Yes agreed it's a covid effect re the supply of cans worldwide. Bizarrely they have a lot more bottled beer than cans down here, I think it's a bit of distance and demand thing as well. Small country not much demand.

I think these are good
https://www.brouwland.com/en/our-pr...polykeg-smartkeg-w-o-bag-amber-24-l-s-fitting
Have two of them that I have been reusing for 2 years now, got them from a local craft beer bar they had imported some italian beer in them.
Nothing wrong with them at all. Reusing the plastic kegs really does get eco value from them, same as reusing the key kegs.

I wouldn't bank on the UK coming out of 2021 without another lockdown even with the vaccine success.
Europe a poor example of vaccinating but New Zealand hopeless, only 27 000 so far in about 6 weeks and 450 000 doses on the shelf.
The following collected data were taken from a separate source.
(** [src/marty-verification/src/policy/service.rs:317-623] evaluate_service_policy, after validation *)
Definition evaluate_valid_request (req : ServicePolicyEvaluationRequest) : ServicePolicyEvaluationResult :=
  let pol := policy req in
  let time := evaluation_time req in
  let creds := sort_by credential_id_le (credentials req) in
  let proof_ok := presentation_proof_required pol && presentation_verified req in
  let direct := (fun r => evaluate_requirement r pol creds time) <$> credential_requirements pol in
  let pairs := zip (credential_requirements pol) direct in
  let alternatives := evaluate_alternative pol creds time <$> alternative_requirements pol in
  let total := b2z (presentation_proof_required pol) + count_if (fun p => rq_required p.1) pairs
               + zlen alternatives in
  let satisfied := b2z proof_ok + count_if (fun p => rq_required p.1 && cr_satisfied p.2) pairs
                   + count_if ar_satisfied alternatives in
  let agg := foldl (fun acc r => collect_verified_claims r acc) (∅, []) direct in
  let agg := foldl (fun acc alt =>
               if ar_satisfied alt
               then foldl (fun acc r => if cr_satisfied r then collect_verified_claims r acc else acc) acc
                      (ar_results alt)
               else acc) agg alternatives in
  let errs :=
    concat (cr_errors <$> direct) ++ agg.2 ++
    push_if (presentation_proof_required pol && negb (presentation_verified req))
      (global_violation PresentationProofRequired "Required presentation proof was not verified") ++
    concat (alternative_violations <$> alternatives) ++
    holder_binding_violations req ++ proof_time_violations req ++ external_violations req ++
    single_presentation_violations req in
  let all_direct_required_satisfied := forallb (fun p => negb (rq_required p.1) || cr_satisfied p.2) pairs in
  let '(res, dec, reason) :=
    final_decision (presentation_proof_required pol) proof_ok satisfied total all_direct_required_satisfied errs in
  mkResult res dec reason (pol_id pol) (pol_name pol) direct alternatives
    (zlen direct + zlen alternatives + b2z (presentation_proof_required pol))
    (count_if cr_satisfied direct + count_if ar_satisfied alternatives + b2z proof_ok)
    satisfied total (if bool_decide (dec = Allow) then agg.1 else ∅) errs
    (concat (vc_warnings <$> creds)) time.

(** ** Validation of a request *)

Definition invalid {A} (message : string) : result A := Err (InvalidRequest message).

(** [src/marty-verification/src/policy/service.rs:1347-1352] validate_string *)
Definition validate_string (field value : string) : result unit :=
  ensure (negb (String.eqb value "" || (MAX_STRING_LENGTH <? str_len value)))
    (InvalidRequest (field +:+ " must be non-empty and bounded")).

(** [src/marty-verification/src/policy/service.rs:1354-1359] validate_optional_string *)
Definition validate_optional_string (field : string) (value : option string) : result unit :=
  match value with Some v => validate_string field v | None => Ok tt end.

(** A loop that stops at the first error. *)
Fixpoint for_each {A} (f : A -> result unit) (l : list A) : result unit :=
  match l with [] => Ok tt | x :: l => f x;; for_each f l end.

(** [src/marty-verification/src/policy/service.rs:1361-1369] validate_bounded_strings *)
Definition validate_bounded_strings (field : string) (values : list string) : result unit :=
  ensure (negb (MAX_LIST_ITEMS <? zlen values)) (InvalidRequest (field +:+ " has too many values"));;
  for_each (validate_string field) values.

(** [src/marty-verification/src/policy/service.rs:1371-1380] validate_value; serializing a value does not fail *)
Definition validate_value (field : string) (value : Value) : result unit :=
  ensure (negb (MAX_VALUE_BYTES <? str_len (json_text value))) (InvalidRequest (field +:+ " is too large")).

(** [src/marty-verification/src/policy/service.rs:1237-1263] validate_request, one credential *)
Definition validate_credential (c : VerifiedCredentialFacts) : result unit :=
  validate_string "credential_id" (vc_id c);;
  validate_string "issuer_id" (issuer_id c);;
  validate_string "credential_format" (credential_format c);;
  validate_optional_string "signature_failure_reason" (signature_failure_reason c);;
  validate_optional_string "trust_failure_reason" (trust_failure_reason c);;
  validate_bounded_strings "credential_template_ids" (credential_template_ids c);;
  validate_bounded_strings "compliance_statuses" (compliance_statuses c);;
  validate_bounded_strings "accreditations" (accreditations c);;
  validate_bounded_strings "credential warnings" (vc_warnings c);;
  ensure (negb (MAX_CLAIMS_PER_CREDENTIAL <? zlen (claims c)))
    (InvalidRequest "credential has too many claims");;
  for_each (fun e => validate_string "claim_name" e.1;; validate_value "claim value" e.2) (claims c).

(** [src/marty-verification/src/policy/service.rs:1294-1316] validate_request, one claim constraint *)
Definition validate_constraint (claim : ServiceRequestedClaim) (k : ServiceClaimConstraint) : result unit :=
  ensure (String.eqb (cc_claim_name k) (rc_claim_name claim))
    (InvalidRequest "constraint claim_name does not match requested claim");;
  ensure (negb (bool_decide (constraint_type k = Regex) &&
                (MAX_REGEX_LENGTH <? match cc_value k with Some (VString s) => str_len s | _ => usize_max end)))
    (InvalidRequest "regex constraint is missing or too large");;
  ensure (negb (negb (bool_decide (constraint_type k = Presence)) &&
                match cc_value k with None => true | Some _ => false end))
    (InvalidRequest "non-presence constraint is missing its comparison value");;
  match cc_value k with Some value => validate_value "constraint value" value | None => Ok tt end.

(** [src/marty-verification/src/policy/service.rs:1264-1319] validate_request, one credential requirement *)
Definition validate_requirement (r : ServiceCredentialRequirement) : result unit :=
  validate_string "requirement.id" (rq_id r);;
  (if String.eqb (rq_template_id r) "" then Ok tt
   else validate_string "requirement.credential_template_id" (rq_template_id r));;
  validate_optional_string "requirement.credential_payload_format" (credential_payload_format r);;
  validate_optional_string "requirement.trust_profile_id" (rq_trust_profile_id r);;
  ensure (negb (MAX_CLAIMS_PER_REQUIREMENT <? zlen (requested_claims r)))
    (InvalidRequest "requirement has too many requested claims");;
  for_each (fun claim =>
    validate_string "claim_name" (rc_claim_name claim);;
    match predicate_spec claim with Some v => validate_value "predicate_spec" v | None => Ok tt end;;
    for_each (validate_constraint claim) (constraints claim)) (requested_claims r).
Anyway this is a beer thread so I'm climbing off my barrel.
 
Mine's not clearing well with Super F either, think there is still a bit of activity in the yeast bottle on the bottom of the fermentasaurus.
I need to take that off and reduce the yeast load.
 
I’m wondering if I should chill the cask then roll it around to see if the isinglass will go back into solution and pick off some of the chill haze.
 
Not sure that ISinglass works again and again. Surely wouldn't be chill haze at 12 celsius so it must be another haze.
I normally put clarity ferm in the fermenter which helps break down the chill haze proteins specifically without affecting other things. But I don't put it in ales that are at cellar temps or in dark beers unless I want them Low gluten.
Glad to see no sparkler on that Southern Ale.